A house at 5258 Hermitage Avenue, where film actress Marilyn Monroe lived in 1944–45 under her married name of Norma Jean Dougherty, was demolished by a property developer to make way for a condominium project in June 2015 even as it was under consideration as a historic landmark. She lived there at age 17 while her husband, James Dougherty, was in the Navy, and she had a job inspecting parachutes at a nearby factory. She was living there when she was asked to pose for her first pin-up photo. It was said, however, that the chances of the house being declared a landmark were slim because, as Ken Bernstein, director of the city's Office of Historic Resources, put it, "There are hundreds, if not thousands, of houses associated with celebrities. Monroe resided at the property for only one year "and did not live in the unit during the productive period of her career," a report by city planning officials said.

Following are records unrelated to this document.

(* ===== verification/Utf8Bound.v ===== *)
(** Where the characters of a valid string begin. *)

From S2P Require Import Prelude.
From S2P Require Import Layout.
From S2P Require Import Words.
From S2P Require Import Utf8.
From S2P Require Import Utf8Check.
From S2P Require Import Utf8Spec.
From S2P Require Import Utf8CheckSpec.
From S2P Require Import Utf8Valid.

#[local] Open Scope Z_scope.

(** A boundary of [v] is a place where the string can be cut in two strings. *)
Definition boundary (v : list Z) (i : nat) : Prop := (i ≤ length v)%nat ∧ valid_utf8 (take i v).

Lemma length_utf8_bound c : (1 ≤ length (utf8 c) ≤ 4)%nat.
Proof. rewrite length_utf8. unfold len_utf8. repeat case_match; lia. Qed.

Lemma boundary_0 v : boundary v 0.
Proof. split; [lia|]. apply valid_nil. Qed.

Lemma boundary_all v : valid_utf8 v → boundary v (length v).
Proof. split; [done|]. by rewrite firstn_all. Qed.

Lemma boundary_drop v i : valid_utf8 v → boundary v i → valid_utf8 (drop i v).
Proof. intros Hv [Hi Hval]. rewrite <- (take_drop i v) in Hv. by apply valid_app_inv in Hv. Qed.

(** After a boundary, the next one is a character further. *)
Lemma boundary_next v i : valid_utf8 v → boundary v i → (i < length v)%nat →
  ∃ c, scalar c ∧ utf8 c `prefix_of` drop i v ∧ boundary v (i + length (utf8 c)).
Proof.
  intros Hv Hi Hlt. pose proof (boundary_drop v i Hv Hi) as Hd.
  destruct (valid_cons_inv _ Hd) as (c&v'&Hc&Heq).
  { intros H0. apply (f_equal length) in H0. rewrite length_drop in H0. simpl in H0. lia. }
  destruct (take_char v i (length (utf8 c))) as [Hval Hlen]; [rewrite Heq; by apply starts_with_char_app|apply Hi|lia|].
  exists c. split_and!; [done|rewrite Heq; by exists v'|by split; [lia|]].
Qed.

(** No boundary is inside a character. *)
Lemma boundary_inside v c i n : scalar c → boundary v i → utf8 c `prefix_of` drop i v →
  (0 < n < length (utf8 c))%nat → ¬ boundary v (i + n).
Proof.
  intros Hc [Hi Hval] [r Hr] Hn [Hin Hval2]. rewrite <- take_take_drop, Hr, take_app_le in Hval2 by lia.
  apply valid_app_inv in Hval2; [|done]. destruct (valid_cons_inv _ Hval2) as (c'&v'&Hc'&Heq).
  { intros H0. apply (f_equal length) in H0. rewrite length_take in H0. simpl in H0. lia. }
  pose proof (take_drop n (utf8 c)) as Hcut. rewrite Heq, <- app_assoc in Hcut.
  rewrite <- (app_nil_r (utf8 c)) in Hcut. apply utf8_app_inj in Hcut as [-> Hnil]; [|by apply scalar_bound..].
  apply (f_equal length) in Heq. rewrite length_take, length_app in Heq. lia.
Qed.

(** What the bytes tell. *)
Lemma tail_byte b : 0x80 ≤ b < 0xC0 → is_utf8_char_boundary b = false.
Proof. intros Hb. unfold is_utf8_char_boundary, as_i8. repeat case_bool; (done || lia). Qed.

Lemma lead_byte b : 0 ≤ b < 0x80 ∨ 0xC0 ≤ b < 0x100 → is_utf8_char_boundary b = true.
Proof. intros Hb. unfold is_utf8_char_boundary, as_i8. repeat case_bool; (done || lia). Qed.

Lemma utf8_byte c n b : scalar c → utf8 c !! n = Some b → is_utf8_char_boundary b = (n =? 0)%nat.
Proof.
  intros Hc. destruct (utf8_encodes c (scalar_bound c Hc)) as [c Hx|x y Hx Hy|x y z Hx Hy Hz _|x y z w Hx Hy Hz Hw _ _];
    (destruct n as [|n]; [intros [= <-]; apply lead_byte; lia|]); cbn [Nat.eqb lookup list_lookup].
  all: repeat (destruct n as [|n]; [intros [= <-]; apply tail_byte; lia|]; cbn [lookup list_lookup]); done.
Qed.

(** A place in the string is at a boundary or inside a character. *)
Lemma boundary_before v i : valid_utf8 v → (i ≤ length v)%nat →
  ∃ j, (j ≤ i)%nat ∧ boundary v j ∧ (∀ k, j < k ≤ i → ¬ boundary v k)%nat ∧
    (j = i ∨ ∃ c, scalar c ∧ utf8 c `prefix_of` drop j v ∧ i < j + length (utf8 c))%nat.
Proof.
  intros Hv. induction i as [|i IH]; intros Hi.
  { exists 0%nat. split_and!; [lia|apply boundary_0|lia|by left]. }
  destruct IH as (j&Hji&Hj&Hno&Hin); [lia|].
  assert (∃ c, scalar c ∧ utf8 c `prefix_of` drop j v ∧ boundary v (j + length (utf8 c)) ∧
    (i < j + length (utf8 c))%nat) as (c&Hc&Hp&Hnext&Hlt).
  { destruct Hin as [->|(c&Hc&Hp&Hlt)].
    - destruct (boundary_next v i Hv Hj) as (c&Hc&Hp&Hnext); [lia|]. exists c.
      split_and!; [done..|]. pose proof (length_utf8_bound c). lia.
    - exists c. split_and!; [done..| |done].
      destruct (boundary_next v j Hv Hj) as (c'&Hc'&[r' Hp']&Hnext); [lia|]. destruct Hp as [r Hp].
      rewrite Hp in Hp'. apply utf8_app_inj in Hp' as [-> _]; [done|by apply scalar_bound..]. }
  destruct (decide (j + length (utf8 c) = S i)%nat) as [He|].
  - exists (S i). rewrite <- He. split_and!; [lia|done|lia|by left].
  - exists j. split_and!; [lia|done| |right; exists c; split_and!; [done..|lia]].
    intros k Hk. destruct (decide (k = S i)) as [->|]; [|apply Hno; lia].
    replace (S i) with (j + (S i - j))%nat by lia. apply (boundary_inside v c); [done..|lia].
Qed.

(** The byte at a place tells. *)
Lemma boundary_byte v i b : valid_utf8 v → v !! i = Some b →
  is_utf8_char_boundary b = true ↔ boundary v i.
Proof.
  intros Hv Hb. pose proof (lookup_lt_Some _ _ _ Hb) as Hi.
  destruct (boundary_before v i Hv) as (j&Hji&Hj&Hno&Hin); [lia|].
  assert (∃ c, scalar c ∧ utf8 c `prefix_of` drop j v ∧ (i < j + length (utf8 c))%nat) as (c&Hc&[r Hr]&Hlt).
  { destruct Hin as [->|?]; [|done]. destruct (boundary_next v i Hv Hj) as (c&Hc&Hp&_); [lia|].
    exists c. split_and!; [done..|]. pose proof (length_utf8_bound c). lia. }
  assert (utf8 c !! (i - j)%nat = Some b) as Hcb.
  { rewrite <- (lookup_app_l _ r), <- Hr, lookup_drop by lia. by replace (j + (i - j))%nat with i by lia. }
  rewrite (utf8_byte c _ b Hc Hcb), Nat.eqb_eq. split.
  - intros He. by replace i with j by lia.
  - intros Hbi. destruct (decide (j = i)) as [->|]; [lia|]. exfalso. apply (Hno i); [lia|done].
Qed.

(** ** The functions *)
Lemma is_char_boundary_spec v i P : valid_utf8 v →
  wp (is_char_boundary i) (λ r s, s = v ∧ (r = true ↔ boundary v i)) P v.
Proof.
  intros Hv. unfold is_char_boundary. destruct (Nat.eqb_spec i 0) as [->|H0].
  { apply wp_ret. split; [done|]. split; [intros; apply boundary_0|done]. }
  apply wp_bind, wp_gets. destruct (Nat.leb_spec (length v) i).
  - apply wp_ret. split; [done|]. rewrite Nat.eqb_eq. split; [intros ->; by apply boundary_all|intros [? _]; lia].
  - destruct (lookup_lt_is_Some_2 v i) as [b Hb]; [lia|]. apply wp_bind, (wp_byte_at _ _ _ _ b Hb).
    apply wp_ret. split; [done|]. by apply boundary_byte.
Qed.

(** The last boundary up to [i], and the first one from [i]. *)
Definition floor_of (v : list Z) (i j : nat) : Prop :=
  (j ≤ i)%nat ∧ boundary v j ∧ (∀ k, j < k ≤ i → ¬ boundary v k)%nat.
Definition ceil_of (v : list Z) (i j : nat) : Prop :=
  (i ≤ j)%nat ∧ boundary v j ∧ (∀ k, i ≤ k < j → ¬ boundary v k)%nat.

Lemma floor_of_near v i j : valid_utf8 v → (i < length v)%nat → floor_of v i j → (i < j + 4)%nat.
Proof.
  intros Hv Hi (Hji&Hj&Hno). destruct (boundary_next v j Hv Hj) as (c&_&_&Hn); [lia|].
  pose proof (length_utf8_bound c). destruct (Nat.lt_ge_cases i (j + length (utf8 c))); [lia|].
  exfalso. by apply (Hno (j + length (utf8 c))%nat); [lia|].
Qed.

Lemma ceil_of_near v i j : valid_utf8 v → (i < length v)%nat → ceil_of v i j → (j < i + 4)%nat.
Proof.
  intros Hv Hi (Hij&Hj&Hno). destruct (boundary_before v i Hv) as (k&Hki&Hk&Hmax&_); [lia|].
  destruct (decide (k = i)) as [->|].
  { destruct (Nat.lt_ge_cases i j); [|lia]. exfalso. apply (Hno i); [lia|done]. }
  destruct (boundary_next v k Hv Hk) as (c&_&_&Hn); [lia|]. pose proof (length_utf8_bound c).
  assert (i < k + length (utf8 c))%nat.
  { destruct (Nat.lt_ge_cases i (k + length (utf8 c))); [done|]. exfalso. by apply (Hmax (k + length (utf8 c))%nat); [lia|]. }
  destruct (Nat.lt_ge_cases (k + length (utf8 c)) j); [|lia]. exfalso. by apply (Hno (k + length (utf8 c))%nat); [lia|].
Qed.

Lemma floor_char_boundary_spec v i P : valid_utf8 v →
  wp (floor_char_boundary i) (λ r s, s = v ∧ floor_of v (Nat.min i (length v)) r) P v.
Proof.
  intros Hv. unfold floor_char_boundary. apply wp_bind, wp_gets. destruct (Nat.leb_spec (length v) i) as [Hle|Hlt].
  { apply wp_ret. rewrite Nat.min_r by done. split; [done|]. split_and!; [done|by apply boundary_all|lia]. }
  rewrite Nat.min_l by lia. apply wp_bind.
  apply (wp_loop (λ j s, s = v ∧ (j ≤ i)%nat ∧ ∀ k, (j < k ≤ i → ¬ boundary v k)%nat) (λ j, j));
    [|split_and!; [done|done|lia]|lia].
  intros j s (->&Hji&Hno).
  assert (floor_of v i j →
    wp (assert_ (i - 3 <=? j)%nat) (λ _ s', wp (mret j) (λ r s, s = v ∧ floor_of v i r) P s') P v) as Hend.
  { intros Hf. pose proof (floor_of_near v i j Hv Hlt Hf).
    apply wp_assert; [apply Nat.leb_le; lia|by apply wp_ret]. }
  destruct (Nat.ltb_spec 0 j) as [Hj|Hj]; cbn [negb].
  2:{ apply wp_ret, wp_bind, Hend. split_and!; [done|assert (j = 0%nat) as -> by lia; apply boundary_0|done]. }
  destruct (lookup_lt_is_Some_2 v j) as [b Hb]; [lia|]. apply wp_bind, (wp_byte_at _ _ _ _ b Hb).
  pose proof (boundary_byte v j b Hv Hb) as Hbb. destruct (is_utf8_char_boundary b).
  - apply wp_ret, wp_bind, Hend. split_and!; [done|by apply Hbb|done].
  - apply wp_ret. split; [|lia]. split_and!; [done|lia|]. intros k Hk.
    destruct (decide (k = j)) as [->|]; [|apply Hno; lia]. intros Hbk%Hbb. done.
Qed.

Lemma ceil_char_boundary_spec v i P : valid_utf8 v →
  wp (ceil_char_boundary i) (λ r s, s = v ∧ ceil_of v (Nat.min i (length v)) r) P v.
Proof.
  intros Hv. unfold ceil_char_boundary. apply wp_bind, wp_gets. destruct (Nat.leb_spec (length v) i) as [Hle|Hlt].
  { apply wp_ret. rewrite Nat.min_r by done. split; [done|]. split_and!; [done|by apply boundary_all|lia]. }
  rewrite Nat.min_l by lia. apply wp_bind.
  apply (wp_loop (λ j s, s = v ∧ (i ≤ j ≤ length v)%nat ∧ ∀ k, (i ≤ k < j → ¬ boundary v k)%nat) (λ j, length v - j)%nat);
    [|split_and!; [done|done|lia|lia]|lia].
  intros j s (->&Hji&Hno).
  assert (ceil_of v i j →
    wp (assert_ (j <=? i + 3)%nat) (λ _ s', wp (mret j) (λ r s, s = v ∧ ceil_of v i r) P s') P v) as Hend.
  { intros Hf. pose proof (ceil_of_near v i j Hv Hlt Hf).
    apply wp_assert; [apply Nat.leb_le; lia|by apply wp_ret]. }
  destruct (Nat.ltb_spec j (length v)) as [Hj|Hj]; cbn [negb].
  2:{ apply wp_ret, wp_bind, Hend. split_and!; [lia|assert (j = length v) as -> by lia; by apply boundary_all|done]. }
  destruct (lookup_lt_is_Some_2 v j) as [b Hb]; [lia|]. apply wp_bind, (wp_byte_at _ _ _ _ b Hb).
  pose proof (boundary_byte v j b Hv Hb) as Hbb. destruct (is_utf8_char_boundary b).
  - apply wp_ret, wp_bind, Hend. split_and!; [lia|by apply Hbb|done].
  - apply wp_ret. split; [|lia]. split_and!; [done|lia|lia|]. intros k Hk.
    destruct (decide (k = j)) as [->|]; [|apply Hno; lia]. intros Hbk%Hbb. done.
Qed.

In October 2015, Los Angeles was facing a lawsuit over the house's destruction by a group called Save Valley Village. At issue was the City Council's practice of "automatically heeding the wishes" of the council member who represents any given area in a controversy. The group said it also had "overwhelming evidence" that an environmental report should have been prepared for the condo project. The group also asked that the city nullify any development projects that received unanimous support during the previous twelve months.

==Notable residents==

- Ryan Turell (born 1999), basketball player in the Israeli Basketball Premier League, Yeshiva University.
- Richard Rossi (born 1963), filmmaker, novelist, and musician.
- Mark Duplass (born 1979), filmmaker and actor

== Twin towns ==
Valley Village is twinned with Saint-Nom-la-Bretèche, France.